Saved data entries
*** Begin section ***

(* ===== verification/RdbCodec.v ===== *)
(** * The dump format: what it is to save and to load (src/redis-2.8.19/src/rdb.c)

    A writer saves given bytes on every stream, or reports that the device is too
    small; a loader loads given bytes from every stream, and fails when the stream
    ends among them. Both compose, and the functions for numbers and strings are
    shown to be inverse to each other. *)
From S2P Require Import Prelude Util Sds Object Lzf Crc64 HashType Rio Rdb RdbLoad.
Open Scope Z_scope.

(** ** Saving *)

(** The result [n] and the bytes [bs], whether the stream is null or not. *)
Definition saves (m : writer) (n : Z) (bs : bytes) : Prop :=
  0 <= n /\ bytes_ok bs /\ m None = Some (n, None) /\
  forall r, sink r -> exists k r', m (Some r) = Some (k, Some r') /\
    (k = n /\ wrote r bs r' /\ sink r' \/ k = -1 /\ ~ room_for (io r) (zlen bs)).

Lemma saves_ret n : 0 <= n -> saves (wret n) n [].
Proof.
  intros Hn. split; [done|]. split; [constructor|]. split; [done|]. intros r Hr. exists n, r. split; [done|]. left.
  split; [done|]. split; [by apply wrote_nil, Hr|done].
Qed.

Lemma saves_bind f k n1 b1 n2 b2 : saves f n1 b1 -> saves (k n1) n2 b2 -> saves (wbind f k) n2 (b1 ++ b2).
Proof.
  intros (Hn1 & Hb1 & Hnull1 & Hf) (Hn2 & Hb2 & Hnull2 & Hk). assert (bytes_ok (b1 ++ b2)) as Hb by by apply Forall_app_2.
  assert ((n1 =? -1) = false) as Hne by (apply Z.eqb_neq; lia).
  split; [done|]. split; [done|]. unfold wbind. split; [by rewrite Hnull1; cbn [mbind option_bind]; rewrite Hne|]. intros r Hr.
  destruct (Hf r Hr) as (k1 & r1 & -> & [(-> & Hw1 & Hr1)|(-> & Hno)]); cbn [mbind option_bind].
  - rewrite Hne. destruct (Hk r1 Hr1) as (k2 & r2 & -> & Hk2). exists k2, r2. split; [done|]. rewrite zlen_app.
    destruct Hk2 as [(-> & Hw2 & Hr2)|(-> & Hno)].
    + left. split; [done|]. split; [|done]. eapply wrote_trans; [apply Hr|done|done|done].
    + right. split; [done|]. by rewrite <- (wrote_room _ _ _ Hw1).
  - exists (-1), r1. split; [done|]. right. split; [done|]. intros Hroom. apply Hno. eapply room_for_le; [done|].
    rewrite zlen_app. pose proof (zlen_nonneg b2). lia.
Qed.

Lemma saves_last f k n1 bs n2 : saves f n1 bs -> saves (k n1) n2 [] -> saves (wbind f k) n2 bs.
Proof. intros Hf Hk. rewrite <- (app_nil_r bs). by apply (saves_bind f k n1). Qed.

Lemma saves_lift {A} (o : option A) x k n bs : o = Some x -> saves (k x) n bs -> saves (wlift o k) n bs.
Proof. intros -> H. exact H. Qed.

Lemma saves_raw p : bytes_ok p -> zlen p < 2 ^ 31 -> saves (rdbWriteRaw p) (zlen p) p.
Proof.
  intros Hp Hl. pose proof (zlen_nonneg p). assert (s32 (zlen p) = zlen p) as Hs by (apply swrap_small; [lia|split; lia]).
  split; [done|]. split; [done|]. unfold rdbWriteRaw. rewrite Hs. split; [done|]. intros r Hr.
  destruct (rioWrite_ok r p Hr Hp) as (r' & ok & -> & Hok). cbn [mbind option_bind]. destruct ok.
  - exists (zlen p), r'. split; [done|]. left. by destruct Hok.
  - exists (-1), r'. split; [done|]. by right.
Qed.

Lemma saves_eq m n bs n' bs' : saves m n bs -> n = n' -> bs = bs' -> saves m n' bs'.
Proof. by intros H -> ->. Qed.

(** ** Loading *)

(** At [r], the bytes [bs] are loaded as a value with [P]; when the stream ends among
    them the loader fails. *)
Definition loads_at (r : rio) {A} (m : loader A) (bs : bytes) (P : A -> Prop) : Prop :=
  (forall tl, unread r = bs ++ tl -> exists x, m r = Some (Some x, after r bs) /\ P x) /\
  (forall b suf, bs = unread r ++ b :: suf -> exists r', m r = Some (None, r')).

Definition loads {A} (m : loader A) (bs : bytes) (P : A -> Prop) : Prop := forall r, rio_ok r -> loads_at r m bs P.

Lemma loads_ret {A} (x : A) (P : A -> Prop) : P x -> loads (lret x) [] P.
Proof.
  intros Hx r _. split; [|intros b suf Heq; by destruct (unread r)]. intros tl _. exists x. split; [|done]. by rewrite after_nil.
Qed.

Lemma loads_mono {A} (m : loader A) bs (P Q : A -> Prop) : loads m bs P -> (forall x, P x -> Q x) -> loads m bs Q.
Proof.
  intros Hm HPQ r Hr. destruct (Hm r Hr) as [H1 H2]. split; [|done]. intros tl Htl. destruct (H1 tl Htl) as (x & -> & Hx). eauto.
Qed.

Lemma loads_at_bind {A B} r (f : loader A) (k : A -> loader B) b1 b2 P Q : rio_ok r -> loads_at r f b1 P ->
  (forall x tl, unread r = b1 ++ tl -> P x -> loads_at (after r b1) (k x) b2 Q) -> loads_at r (lbind f k) (b1 ++ b2) Q.
Proof.
  intros Hr [Hf1 Hf2] Hk. unfold lbind. split.
  - intros tl Htl. rewrite <- app_assoc in Htl. destruct (Hf1 _ Htl) as (x & -> & Hx). cbn [mbind option_bind].
    destruct (Hk x _ Htl Hx) as [Hk1 _]. destruct (Hk1 tl) as (y & -> & Hy); [by apply (after_unread r b1)|]. exists y. split; [|done].
    rewrite after_after; [done|by apply Hr|]. pose proof (unread_bytes r Hr) as Hb. rewrite Htl, app_assoc in Hb. by apply Forall_app in Hb as [].
  - intros b suf Heq. destruct (decide (length b1 <= length (unread r))%nat) as [Hl|Hl].
    + assert (exists c, unread r = b1 ++ c /\ b2 = c ++ b :: suf) as (c & Hu & H2).
      { exists (drop (length b1) (unread r)). pose proof (f_equal (take (length b1)) Heq) as Ht. pose proof (f_equal (drop (length b1)) Heq) as Hd.
        rewrite take_app_length, take_app_le in Ht by done. rewrite drop_app_length, drop_app_le in Hd by done.
        split; [rewrite Ht at 1; by rewrite take_drop|done]. }
      destruct (Hf1 c Hu) as (x & -> & Hx). cbn [mbind option_bind]. destruct (Hk x c Hu Hx) as [_ Hk2].
      apply (Hk2 b suf). by rewrite (after_unread r b1 c Hr Hu).
    + assert (exists c suf', b1 = unread r ++ c :: suf') as (c & suf' & H1).
      { pose proof (f_equal (take (length b1)) Heq) as Ht. rewrite take_app_length, take_app_ge in Ht by lia.
        destruct (take (length b1 - length (unread r)) (b :: suf)) as [|c l] eqn:Hc; [|by exists c, l].
        rewrite app_nil_r in Ht. rewrite Ht in Hl. lia. }
      destruct (Hf2 c suf' H1) as (r' & ->). cbn [mbind option_bind]. eauto.
Qed.

Lemma loads_bind {A B} (f : loader A) (k : A -> loader B) b1 b2 P Q :
  loads f b1 P -> (forall x, P x -> loads (k x) b2 Q) -> loads (lbind f k) (b1 ++ b2) Q.
Proof. intros Hf Hk r Hr. eapply loads_at_bind; [done|by apply Hf|]. intros x tl Htl Hx. eapply Hk; [done|by eapply after_ok]. Qed.

Lemma loads_lift {A} (o : option A) x (P : A -> Prop) : o = Some x -> P x -> loads (llift o) [] P.
Proof. intros -> Hx. apply (loads_ret x P Hx). Qed.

*** End section ***

Each line in the entries above that includes the string "fails" should be extracted.

[EXPECTED OUTPUT]:
    small; a loader loads given bytes from every stream, and fails when the stream
    them the loader fails. *)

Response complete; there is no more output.